Das 3-gliedrige Schulsystem an seinen Grenzen

Pressemitteilung vom 27. Mai 2021

Die Wiesbadener Eltern haben gewählt – und zwar die weiterführenden Schulen für ihre Kinder.

Das Staatliche Schulamt musste wie in jedem Jahr Schüler*innen umlenken.

Das sagt die GEW Wiesbaden-Rheingau dazu:

 

Elternwünsche zeigen das Scheitern des dreigliedrigen Schulsystems 

1233 Eltern haben im Erstwunsch ein Gymnasium angewählt (1278 Plätze), 845 eine IGS (800 Plätze) und 384 eine Haupt-/Realschule (610 Plätze). 

Die HR-Schulen sind nur mit knapp 63% ihrer Kapazität angewählt. Die IGS sind in Summe überwählt, was jedoch vor allem an der Überwahl der Helene- Lange- Schule (233 Erstwünsche/ 100 Plätze) und der IGS-Kastellstraße (116 Erstwünsche/ 75 Plätze) liegt. Den Gymnasialwünschen der Eltern, die über 50% der Schulformwahl ausmachen, konnte durch Einrichtung des neuen Gymnasiums (Elisabeth-Selbert-Schule) und einer Klassenkapazitätserweiterung nachgekommen werden.

 

Abschulungen aus Gymnasien führen das gegliederte Schulsystem an seine Grenzen

Wie bereits in den vergangenen Jahren mahnt die GEW bei einer Gymnasialanwahl von über 50% den steigenden Selektionsdruck und drohende Abschulungserfahrungen an, denen Kinder ausgesetzt werden, und spricht sich gegen Abschulungen aus.

„Vom Trend her wird also das Gymnasium die Gesamtschule der Zukunft oder es gelingt endlich, die 'eine Schule für alle' zu wagen, um künftig nicht noch größere Schüler*innenströme zur Unzufriedenheit aller Beteiligten umlenken zu müssen“, sagt Johanna Browman, Kreisvorsitzende der GEW Wiesbaden-Rheingau. „Gerade in der Coronakrise wurde klar, dass wir nicht weitermachen können wie bisher und grundlegende Änderungen im Schulsystem brauchen, um noch einen Funken an Bildungs- und Chancengerechtigkeit zu bewahren.“

 

Helene-Lange-Schule (HeLa) zum ersten Mal ohne vorgezogenes Anmeldeverfahren – Chancen auf mehr Gerechtigkeit trotzdem verpasst

Kaum ein Kind aus den sogenannten Brennpunktschulen hat einen Platz an der HeLa ergattern können. Kinder aus Biebricher Grundschulen erhalten allesamt keinen Platz, ebenso Kinder aus dem Sauerland und von der großen 5-zügigen Geschwister-Scholl-Schule in Klarenthal.
An zwei großen Innenstadtschulen und an zwei Schulen in AKK wird die HeLa - wohl aus Erfahrungen der Vergangenheit - gar nicht erst angewählt.
Mit 14 HeLa-Aufnahmen aus einer einzigen Schule sticht die Konrad-Duden-Schule hervor. (Rosegger-Schule 12 Aufnahmen/0 Weiterleitung, Schumann-Schule 7/2, Kohlheckschule 6/1, GS Bierstadt 8/22).

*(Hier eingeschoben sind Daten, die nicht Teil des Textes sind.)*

(** * Footprint-csv-tools: geofence visit segmentation

    A shallow embedding of [path_analyze/visits.py], [path_analyze/models.py],
    [path_analyze/geo.py] and of the range-clipped summaries of
    [path_analyze/cli.py] and [streamlit_app.py], with the properties of the
    segmentation engine proved over it.

    Conventions of the embedding.
    - Python [int] is [Z].
    - Python [float] is modelled by the exact rationals [Q]: [x / 1000.0] is
      the exact quotient and the comparisons are the exact ones.  Rounding of
      binary floating point is not modelled.  The order of two quotients
      [ms / 1000.0] and of such a quotient with a parameter is the same in
      both readings; the sum of several seconds values is not, so what is
      proved of added-up time is stated in whole milliseconds.
    - A raised exception is [None] in the [option] monad.
    - Two external collaborators are parameters of the engine: the
      trigonometric great-circle distance [haversine_m] and the time-zone
      conversion [dt_from_epoch_ms] (which raises on an unknown zone name).
      [haversine_m] is taken on the samples where it returns: the statements
      speak of samples that classify inside or outside. *)

From Stdlib Require Import ZArith QArith Qminmax Lqa Lia List String Bool.
From Stdlib Require Import Qround Ascii DecimalString.
From Stdlib Require Import Sorted Permutation.
Import ListNotations.

Open Scope Z_scope.

(** ** Numbers *)

Definition float : Type := Q.
Bind Scope Q_scope with float.

(** [ms / 1000.0] *)
Definition div1000 (ms : Z) : float := (inject_Z ms / 1000)%Q.

(** [x < y] on floats; [x > y] is [Qlt_bool y x]. *)
Definition Qlt_bool (x y : float) : bool := negb (Qle_bool y x).

(** Python's [max(a, b)]: the first argument unless the second is strictly
    greater. *)
Definition py_max (a b : float) : float := if Qlt_bool a b then b else a.

(** The exception monad. *)
Definition bind {A B : Type} (m : option A) (k : A -> option B) : option B :=
  match m with
  | Some a => k a
  | None => None
  end.

Notation "x <- m ;; k" := (bind m (fun x => k))
  (at level 61, m at next level, right associativity).

(** ** models.py *)

Record TrackPoint : Type := mkTrackPoint {
  geo_time_ms : Z;
  latitude : float;
  longitude : float;
  altitude_m : float;
  speed_mps : float;
  horizontal_accuracy_m : float;
  location_type : Z
}.

(** A timezone-aware [datetime]: an instant and the name of its zone. *)
Record datetime : Type := mkDatetime {
  instant_ms : Z;
  zone : string
}.

Record Visit : Type := mkVisit {
  visit_id : Z;
  start_dt : datetime;
  end_dt : datetime;
  start_ms : Z;
  end_ms : Z;
  points : Z;
  method : string
}.

(** [Visit.duration_seconds] *)
Definition duration_seconds (self : Visit) : float :=
  py_max 0%Q (div1000 (end_ms self - start_ms self)).

(** ** visits.py: parameters *)

Record GeofenceCircle : Type := mkGeofenceCircle {
  center_lat : float;
  center_lon : float;
  radius_m : float
}.

Record VisitParams : Type := mkVisitParams {
  tz_name : string;
  max_gap_seconds : float;
  exit_grace_seconds : float;
  transition_gap_seconds : float;
  min_dwell_seconds : float
}.

(** The defaults of the dataclass: 12 h, 5 min, 10 min, 60 s. *)
Definition default_params (tz : string) : VisitParams :=
  mkVisitParams tz 43200%Q 300%Q 600%Q 60%Q.

(** ** visits.py: [_boundary_ms] *)

Definition _boundary_ms (prev_ms cur_ms : Z) (max_gap_s : float)
    (prefer : string) : Z :=
  if cur_ms <? prev_ms then prev_ms
  else
    let gap_s := div1000 (cur_ms - prev_ms) in
    if Qle_bool gap_s max_gap_s then prev_ms + (cur_ms - prev_ms) / 2
    else if String.eqb prefer "prev" then prev_ms else cur_ms.

(** ** visits.py: [VisitsTotal] and [sum_visits] *)

Record VisitsTotal : Type := mkVisitsTotal {
  total_visits : Z;          (* field [visits] *)
  total_seconds : float
}.

Definition sum_visits (visits : list Visit) : VisitsTotal :=
  fold_left
    (fun acc v =>
       mkVisitsTotal (total_visits acc + 1)
                     (total_seconds acc + duration_seconds v)%Q)
    visits (mkVisitsTotal 0 0%Q).

(** ** cli.py: [_cmd_sum_visits], the totals it prints

    [range_start] and [range_end] are the optional bounds after
    [int(parse_dt(...).timestamp() * 1000)]. *)

Definition clipped_seconds (range_start range_end : option Z)
    (v_start v_end : Z) : float :=
  let lo := match range_start with
            | None => v_start
            | Some s => Z.max v_start s
            end in
  let hi := match range_end with
            | None => v_end
            | Some e => Z.min v_end e
            end in
  py_max 0%Q (div1000 (hi - lo)).

Definition _cmd_sum_visits (visits : list Visit)
    (range_start range_end : option Z) : VisitsTotal :=
  match range_start, range_end with
  | None, None => sum_visits visits
  | _, _ =>
      let total_s :=
        fold_left
          (fun acc v =>
             (acc + clipped_seconds range_start range_end
                      (start_ms v) (end_ms v))%Q)
          visits 0%Q in
      mkVisitsTotal (Z.of_nat (List.length visits)) total_s
  end.

(** ** streamlit_app.py: [_overlap_seconds] and the totals of [main] *)

Definition _overlap_seconds (visit : Visit) (start_ms' end_ms_exclusive : Z)
    : float :=
  let lo := Z.max (start_ms visit) start_ms' in
  let hi := Z.min (end_ms visit) end_ms_exclusive in
  py_max 0%Q (div1000 (hi - lo)).

(** The loop of [main] over the visits: [hit] and [total_s]. *)
Definition main_totals (visits : list Visit) (start_ms' end_ms' : Z)
    : VisitsTotal :=
  fold_left
    (fun acc v =>
       let s := _overlap_seconds v start_ms' end_ms' in
       if Qle_bool s 0%Q then acc
       else mkVisitsTotal (total_visits acc + 1) (total_seconds acc + s)%Q)
    visits (mkVisitsTotal 0 0%Q).

(** ** streamlit_app.py: the days of a range and the per-day seconds of
    [main]

    A [date] is modelled by its ordinal, so that [d + timedelta(days=1)] is
    [d + 1].  The zone is fixed and known; [local_midnight_ms d] stands for
    [int(datetime.combine(d, time.min).replace(tzinfo=tz).timestamp() * 1000)]. *)

Section Days.
Variable local_midnight_ms : Z -> Z.

Definition _range_to_epoch_ms (start_d end_d : Z) : Z * Z :=
  (local_midnight_ms start_d, local_midnight_ms (end_d + 1)).
(** C2. When the run finds a record whose address is the requesting one,
    it answers 200 with the [signedMessage] of the record and signs
    nothing.  Hence a request answered with a signed message is answered
    with the same signed message when it is sent again, and that second run
    signs nothing. *)
Theorem idempotent_replay R S cfg req store :
  (forall key previous,
     In (EvKvGet key (Ok (Some previous))) (trace (snd (run R S cfg req store))) ->
     query_address req = QString (claim_address previous) ->
     fst (run R S cfg req store) = Ok tt /\
     (exists facts linked,
        sent (snd (run R S cfg req store)) =
          [reply 200 (ProofBody {| signedMessage := Some (claim_signedMessage previous);
                                   attestations := facts;
                                   linkedAddresses := Some linked |})]) /\
     existsb is_sign (trace (snd (run R S cfg req store))) = false) /\
  (forall p signed,
     sent (snd (run R S cfg req store)) = [reply 200 (ProofBody p)] ->
     signedMessage p = Some signed ->
     sent (snd (run R S cfg req (kv_store (snd (run R S cfg req store))))) =
       [reply 200 (ProofBody p)] /\
     existsb is_sign
       (trace (snd (run R S cfg req (kv_store (snd (run R S cfg req store)))))) = false).
Proof.
  split.
  - intros key previous Hin Hq. by_paths R S cfg req store Hrun; trace_cases.
    + exfalso. path_facts.
      match goal with H : validAddress _ _ = Some _ |- _ =>
        apply validAddress_Some in H as [Hq' _] end.
      congruence.
    + simplify_eq. eauto.
  - intros p signed Hsent Hsig.
    by_paths R S cfg req store Hrun; simplify_eq; simpl in Hsig; simplify_eq.
    + (* the first run was a replay: the store is the same, so is the run *)
      rewrite Hrun. simpl. auto.
    + (* the first run issued the message: the second finds it *)
      clear Hrun.
      rewrite (replay_path R S cfg req _ a atts facts linked idemKey
                 {| claim_address := a; claim_signedMessage := signed |} (expiry cfg));
        [simpl; auto | assumption | assumption | assumption
        | apply lookup_insert_eq | reflexivity].
Qed.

Die GEW konstatiert: Für die HeLa selektiert das Staatliche Schulamt jetzt über die Einzugsgebiete, später wieder über das Kriterium der Geschwisterkinder. Und damit sind Kinder aus bestimmten Stadtteilen bis auf Weiteres raus, wenn es im nächsten Jahr keine deutliche Veränderung im Aufnahmeverhalten der HeLa gibt. Ein Prüfstein für das Selbstverständnis einer IGS mit Versuchsschulstatus.

Auch Inklusion findet nicht in Dreigliedrigkeit statt 

Selbst 12 Jahre nach Ratifizierung der Behindertenrechtskonvention gibt es keine Inklusive Beschulung an Wiesbadener Gymnasien. Die HR-Schulen halten 18 Plätze, die IGS 72 Plätze planungsmäßig vor, die Gymnasien 0. „Ein Armutszeugnis für eine ehemalige Modellregion Inklusion!“, konstatiert Johanna Browman. „Es geht bei Inklusion eben nicht um Leistungsprinzipien beim Zugang zu weiterführenden Schulen“.